These countries, then, are ripe for political integration into the US-dominated market economy:

“To add a bit more nuance, the economies of Central Asia are more than the sum of their natural resources and energy-generating potential. Kazakhstan’s early commitment to macro-economic reform has, 20 years later, created a financial-services hub for the region. Uzbekistan’s educated population of about 30 million has a real potential to provide entrepreneurial and innovative economic growth.” (pp. 28–29)

Despite Hoagland’s obligatory lipservice to ‘good governance’ and ‘civil liberties’, neither feature in any meaningful sense in NATO’s priorities. The Central Asian republics are among the most repressive, anti-democratic regimes in the world, consistently lambasted by human rights organizations for their horrific torture and persecution of any political dissent. ‘Democracy’ promotion clearly does not mean actual ‘democracy’ — it simply means a geopolitical alignment with NATO, hostility toward Russia, and an opening up of the economy to US and Western foreign investors, human rights be damned.

The intransigence of independence

Against this backdrop, a principal motivator for US hostility toward Russia is the latter’s consistent effort to integrate interested countries into alternative regional political and economic structures.

“Russia is currently seeking to create security and economic organizations that could be used to rival the existing structures such as NATO and the World Bank. Russia, China, Iran, and other countries have undertaken these and other steps which are not in the national security interests of the United States.”

The core challenge from Russia, the US Army study implies, is its leadership role in building alternative coalitions to US-dominated political and economic systems. The coalition of new alliances that have emerged as a result — the Shanghai Cooperation Organization (SCO), the coalition of Brazil, Russia, India, China and South Africa (BRICS), the Eurasian Customs Union (ECU) — “are mostly aimed at opposing US economic and strategic dominance”, the document remarks.

“It is obvious that Russia-China rapprochement presents a profound challenge to the United States. The realpolitik question for US policy makers would be how to prevent this historically unlikely alliance between the two major global and regional players.”

A major priority, then, for US geopolitical strategy is how to break apart these alliances and coalitions between US rivals, which challenge “US economic and strategic dominance”.

NATO provocation heightening threat of global nuclear war

There has been much coverage recently of how Putin poses a grave nuclear threat to the US and the world.

Colonel Lee Gentile Jr.

“Recently declassified Soviet papers, articles, and meeting minutes indicate that the Soviet leadership had no intention of invading Europe.”

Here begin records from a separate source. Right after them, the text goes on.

(** With non-TLS listeners disabled (and TLS on, as [reconcileTLS] demands)
    the Service exposes only TLS ports: no client can reach a plain-text
    listener through it.  With TLS off it never exposes a TLS port. *)
Theorem service_ports_tls (instance : RabbitmqCluster) :
  (DisableNonTLSListeners instance = true -> TLSEnabled instance = true ->
     forall k, k ∈ dom (generateServicePortsMap instance) -> k ∈ tls_port_names) /\
  (TLSEnabled instance = false ->
     forall k, k ∈ dom (generateServicePortsMap instance) -> k ∉ tls_port_names).
Proof.
  assert (forall (P : string -> Prop) m, ports_all (fun k _ => P k) m -> forall k, k ∈ dom m -> P k) as H.
  { intros P m HP k [p Hp]%elem_of_dom. by apply (HP k p). }
  assert (forall k, bool_decide (k ∈ tls_port_names) = true -> k ∈ tls_port_names) as Hin
    by (intros k; apply bool_decide_eq_true).
  assert (forall k, bool_decide (k ∈ tls_port_names) = false -> k ∉ tls_port_names) as Hnot
    by (intros k; apply bool_decide_eq_false).
  unfold generateServicePortsMap. split.
  - intros -> ->. apply (H (fun k => k ∈ tls_port_names)). cbn [negb].
    solve_ports_all; apply Hin; reflexivity.
  - intros ->. apply (H (fun k => k ∉ tls_port_names)).
    destruct (DisableNonTLSListeners instance); cbn [negb]; solve_ports_all; apply Hnot; reflexivity.
Qed.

That is contrary, it should be remembered, to the official state propaganda at the time, parrotted dutifully by the Western press.

“Therefore, the Soviets developed and tested a nuclear device in 1949 in order to counter the West’s advantage.”

The West then upgraded its nuclear weapons policy. In 1954, the Eisenhower Administration adopted the ‘New Look Policy’ to maintain “a smaller, more-capable, forward-deployed, conventional force that was reinforced by the massive retaliatory power of nuclear weapons.”

“Simply put, Russian leaders want to limit the expansion and influence of NATO, create a buffer between Russia and NATO, re-establish its influence in former Soviet states, and return to being a regional and global power.”

Russia is also “paranoid about a surprise attack from NATO or the US”, a fear which stems from “the German invasion of western Russia during Operation Barbarossa” as well as “US and NATO operations in the Caucuses and the Middle East.”

“Considering that NATO was created to counter the expansion of the Soviet Union, it is not surprising that the Kremlin views expansion as a threat. Every time a former Soviet state is incorporated into NATO, the buffer shrinks. Without that physical buffer, Western military forces move closer to Moscow, eliminating the Kremlin’s ability to trade space for time. Similarly, missile defense erodes the Kremlin’s most powerful strategic and political weapons, its nuclear-tipped ballistic missiles. From the Kremlin’s perspective, the West is willing to attack any ‘disruptive’ country that lacks nuclear capability in order to ‘force its political will’ on international and regional affairs. Therefore, the Russian leadership views its nuclear weapons as its most important political tool because they would have limited to no ability to affect regional and international affairs without them.”

The document goes on to compare NATO policy to co-opt former Soviet states to an imagined Russian effort to incorporate Mexico or Canada into the Warsaw Pact, or deploy ballistic missile defences to the Americas — such actions have never been contemplated by Russia, and would of course never be acceptable to the United States. But, the document says, their equivalence in Eastern Europe and Central Asia is already being carried out by NATO to weaken Russia. This is why the incorporation of Georgia into NATO “triggered the 2008 Russian invasion of South Ossetia and the Kremlin’s first use of nuclear coercion.” (p. 87)

“Without dialogue, the risk of another Cold War and possible nuclear confrontation is high.”

Russian regime change?

There is another context to Putin’s paranoid nuclear pronouncements — the justified fear of Western efforts to shape Russian politics.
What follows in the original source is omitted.